Plankton Wat / Super Minerals

Split

[CS; Stunned]

Like the ol’ trick fade out, Stunned returns with a singular swansong courtesy of Dewey Mahood (Plankton Wat) and Super Minerals, Phil French’s own cyberkinetic duo with William Giacchi. As the flames of Stunned smolder, Mahood’s trippy guitar experimentations play as its ashes are delicately spread across the land of Nod. But Mahood’s arsenal swells to include reeds and banjo, yet the faint smoky smell of psychedelia never leaves the area — ritualistic incense burnt to keep Stunned in peace during its final slumber. Super Minerals engulf the B-side, and it’s music for the other side. Doubled in size thanks to M. Geddes Gengras and Caitlin Mitchell, SM slightly morphs into French/Giacchi alter Magic Lantern. Either way, the chameleon duo proves hard to pin down, moving between the acid nostalgia of Magic Lantern and washed-out drones synonymous with Super Minerals. It’s a cool ride to Valhalla, a god of cassette labels retiring to the mystical haven of myth. We won’t weep; we are warriors bound to allegiance to the awesomeness of Stunned, best celebrated by Mahood, Giacchi, and French.

Links: Stunned

Angel Eyes

Vice to Vice

[CS; Moon Glyph]

This whole “underground” internet music community comes down to trial-and-error. Thus, listeners call Andrew Richard Cowie Angel Eyes. And maybe that is all-American of me to write, considering Angel Eyes is Australian, so let me get to the music: what if one were to exclude all the filters in Vice to Vice? What would it sound like? I bet it’d sound like average soft-rock radio songs. Now, don’t get me wrong, there are some noises and sounds in Vice to Vice that may be interesting unfiltered. Maybe like “Oh, shit. That Cowie fellah is fresher than I thought,” or maybe like scraping a rusted, dripping water pipe. But it mostly appears to be just some dude trying to forge new sound-grounds through click-and-point. There’s nothing wrong with using cheap equipment, just make it sound more adventurous; either boring or exciting, just not lame. The whole Vice to Vice cassette is the equivalent of an afternoon sipping iced tea during work lunch. There are rays of sunshine and shit, but it’s momentary. And fleeting. Full of trial, and the outcome is error. Cowie got on Moon Glyph, th’oh, so props. Maybe he’ll launch a group project soon?
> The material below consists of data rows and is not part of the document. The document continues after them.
Lemma sanitizeHtml_quotes_two (s : string) :
  quotes (sanitizeHtml s) = quotes s ∧
  ∀ c, quotes (sanitizeHtml (String c s)) = quotes (String c s).
Proof.
  induction s as [| d s [IH1 IH2]].
  - split; [done |]. intros c. simpl.
    destruct (Ascii.eqb_spec c "&") as [-> | _]; [done |].
    destruct (Ascii.eqb_spec c "<") as [-> | _]; [done |].
    destruct (Ascii.eqb_spec c ">") as [-> | _]; done.
  - split; [apply IH2 |]. intros c.
    specialize (IH2 d). rewrite sanitizeHtml_cons2.
    destruct (Ascii.eqb_spec c "&") as [-> | _].
    { change (quotes (sanitizeHtml (String d s)) = quotes (String d s)). exact IH2. }
    destruct (Ascii.eqb_spec c "<") as [-> | _].
    { change (quotes (sanitizeHtml (String d s)) = quotes (String d s)). exact IH2. }
    destruct (Ascii.eqb_spec c ">") as [-> | _].
    { change (quotes (sanitizeHtml (String d s)) = quotes (String d s)). exact IH2. }
    destruct (Ascii.eqb_spec c (ascii_of_nat 194)) as [-> | _];
      [destruct (Ascii.eqb_spec d (ascii_of_nat 160)) as [-> | _] |]; cbn [andb].
    + change (quotes (sanitizeHtml s) = quotes s). exact IH1.
    + rewrite !(quotes_cons (ascii_of_nat 194)). by rewrite IH2.
    + rewrite !(quotes_cons c). by rewrite IH2.
Qed.

(** X9: the output of [sanitizeHtml] never contains an angle bracket, and
    it contains exactly as many double quotes as the input: quotes are not
    escaped. *)
Theorem X9_sanitized_text (s : string) :
  no_angle (sanitizeHtml s) = true ∧ quotes (sanitizeHtml s) = quotes s.
Proof. split; [apply sanitizeHtml_no_angle_two | apply sanitizeHtml_quotes_two]. Qed.

Lemma X9_sanitized_text_witness :
  no_angle (sanitizeHtml ("<b>" +:+ double_quote +:+ "x" +:+ double_quote)) = true ∧
  quotes (sanitizeHtml ("<b>" +:+ double_quote +:+ "x" +:+ double_quote))
  = quotes ("<b>" +:+ double_quote +:+ "x" +:+ double_quote).
Proof. exact (X9_sanitized_text ("<b>" +:+ double_quote +:+ "x" +:+ double_quote)). Defined.

Lemma plain_text_cons2 (c d : ascii) (s : string) :
  plain_text (String c (String d s))
  = negb (Ascii.eqb c "&") && negb (Ascii.eqb c "<") && negb (Ascii.eqb c ">")
    && negb (Ascii.eqb c (ascii_of_nat 194) && Ascii.eqb d (ascii_of_nat 160))
    && plain_text (String d s).
Proof. reflexivity. Qed.

Lemma sanitizeHtml_plain_two (s : string) :
  (plain_text s = true → sanitizeHtml s = s) ∧
  ∀ c, plain_text (String c s) = true → sanitizeHtml (String c s) = String c s.
Proof.
  induction s as [| d s [IH1 IH2]].
  - split; [done |]. intros c. simpl. intros H.
    apply andb_true_iff in H as [H _]. apply andb_true_iff in H as [H _].
    apply andb_true_iff in H as [H Hgt]. apply andb_true_iff in H as [Hamp Hlt].
    apply negb_true_iff in Hamp, Hlt, Hgt. by rewrite Hamp, Hlt, Hgt.
  - split; [apply IH2 |]. intros c H. rewrite plain_text_cons2 in H.
    apply andb_true_iff in H as [H Hrest].
    apply andb_true_iff in H as [H Hnbsp]. apply andb_true_iff in H as [H Hgt].
    apply andb_true_iff in H as [Hamp Hlt].
    apply negb_true_iff in Hamp, Hlt, Hgt, Hnbsp.
    rewrite sanitizeHtml_cons2, Hamp, Hlt, Hgt, Hnbsp. by rewrite (IH2 d Hrest).
Qed.

(** X10: a text with no ampersand, no angle bracket and no no-break space
    comes out of [sanitizeHtml] unchanged. *)
Theorem X10_plain_text_unchanged (s : string) :
  plain_text s = true → sanitizeHtml s = s.
Proof. apply sanitizeHtml_plain_two. Qed.

(** A text with the copyright sign (bytes 194 169) and an accented letter
    (bytes 195 169). *)
Lemma X10_plain_text_unchanged_witness :
  let s := String (ascii_of_nat 194) (String (ascii_of_nat 169)
             ("2019 Caf" +:+ String (ascii_of_nat 195) (String (ascii_of_nat 169) EmptyString)))
  in sanitizeHtml s = s.
Proof. intros s. exact (X10_plain_text_unchanged s eq_refl). Defined.

(** ** Responses with missing parts *)

(** X22: a response with no result set ([query] or [query.pages] missing)
    adds no card and, like every response, hides the initial loader and
    clears [isLoading].  On the first page a missing [query] shows the
    no-results message and sets [hasMore] to false even when a continuation
    is given; otherwise the message is left as it is and [hasMore] falls to
    false only when the continuation is missing.  The cursor takes the
    continuation offset whenever one is given. *)
Theorem X22_response_without_results (st : State) (n : nat) (r : ResponseData) :
  inFlight st = S n → query r ≫= pages = None →
  let st' := step st (Fulfilled r) in
  resultsContainer st' = resultsContainer st ∧
  isLoading st' = false ∧ initialLoaderShown st' = false ∧
  gsroffset st' = default (gsroffset st) (continue r) ∧
  (gsroffset st = 0%Z → query r = None →
     noResultsShown st' = true ∧ hasMore st' = false) ∧
  (gsroffset st ≠ 0%Z ∨ query r ≠ None →
     noResultsShown st' = noResultsShown st ∧
     hasMore st' = match continue r with Some _ => hasMore st | None => false end).
Proof.
  intros Hn Hp st'. subst st'. cbn [step]. rewrite Hn.
  unfold fetchImages_fulfilled, try_block, render_response, advance_cursor.
  rewrite Hp. simpl.
  destruct (Z.eqb_spec (gsroffset st) 0) as [Hz | Hz];
    destruct (query r) as [q |] eqn:Hq; destruct (continue r); simpl;
    repeat split; try done;
    try match goal with H : _ ∨ _ |- _ => by destruct H end.
Qed.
Links: Angel Eyes - Moon Glyph

TG Gondard

Avontuur

[CS; Not Not Fun]

As a teenaged youth, I had the privilege of visiting Belgium and got a taste of European culture. However, much of that resulted in sitting in the same coffee shop in Ghent with my grandparents and a pair of matrons, locally referred to as ‘The Witches’ — they were sweet to me, but in a manner that wasn’t unlike the witch in Hansel and Gretel. My interactions with what really lay beneath the canals and cobbled streets was never to be, the fantasy of a 15 year old never to be realized, wrapped up in snickering about ‘The Witches’ and the darkest, thickest coffee I’ve ever consumed. Perhaps it’s why TG Gondard’s skittish Avontuur speaks to me: it draws me to a retro-club culture I was never privy to, one that I feverishly dreamed as I was so close and yet so far away from. Avontuur is the sound of a forgotten European union, an amalgamation of nationalities, cultures, and traditions boiled into neatly spastic outbursts of rhythmic synth and canned beats. It’s the coffee shops after dark, when ‘The Witches’ remove the hunchbacks and hairy moles for cauldrons boiling with the eye of newt and the powder of the coco leaf.

Links: Not Not Fun

Burial Hex

In Psychic Defense

[12-inch; Sound of Cobra]

Burial Hex’s “In Psychic Defense” comes bearing 12-inch pinchers. That is, it isn’t at all what I expected from the group responsible — hell, culpable — for a nasty split with Sylvester Anfang II and other atrocities. But true to their instinctive nature, the duo find a way to render what they’re doing at any given time captivating. It’s their willingness to blunder if it means furthering their art that impresses the most, a wont they flaunt front-and-center when, within the grooves of this single-sided LP’s final third, they shred the delicate paper constructs of plaintive comfort they’d just spent a lot of time cultivating with Golem speak-shrieks and loud, throbbing beats. Yep, that’s the Burial Hex I remember, but I won’t soon forget the other sides they reveal here. Very dark, very Germanic, very cool. Your move, Sound of Cobra.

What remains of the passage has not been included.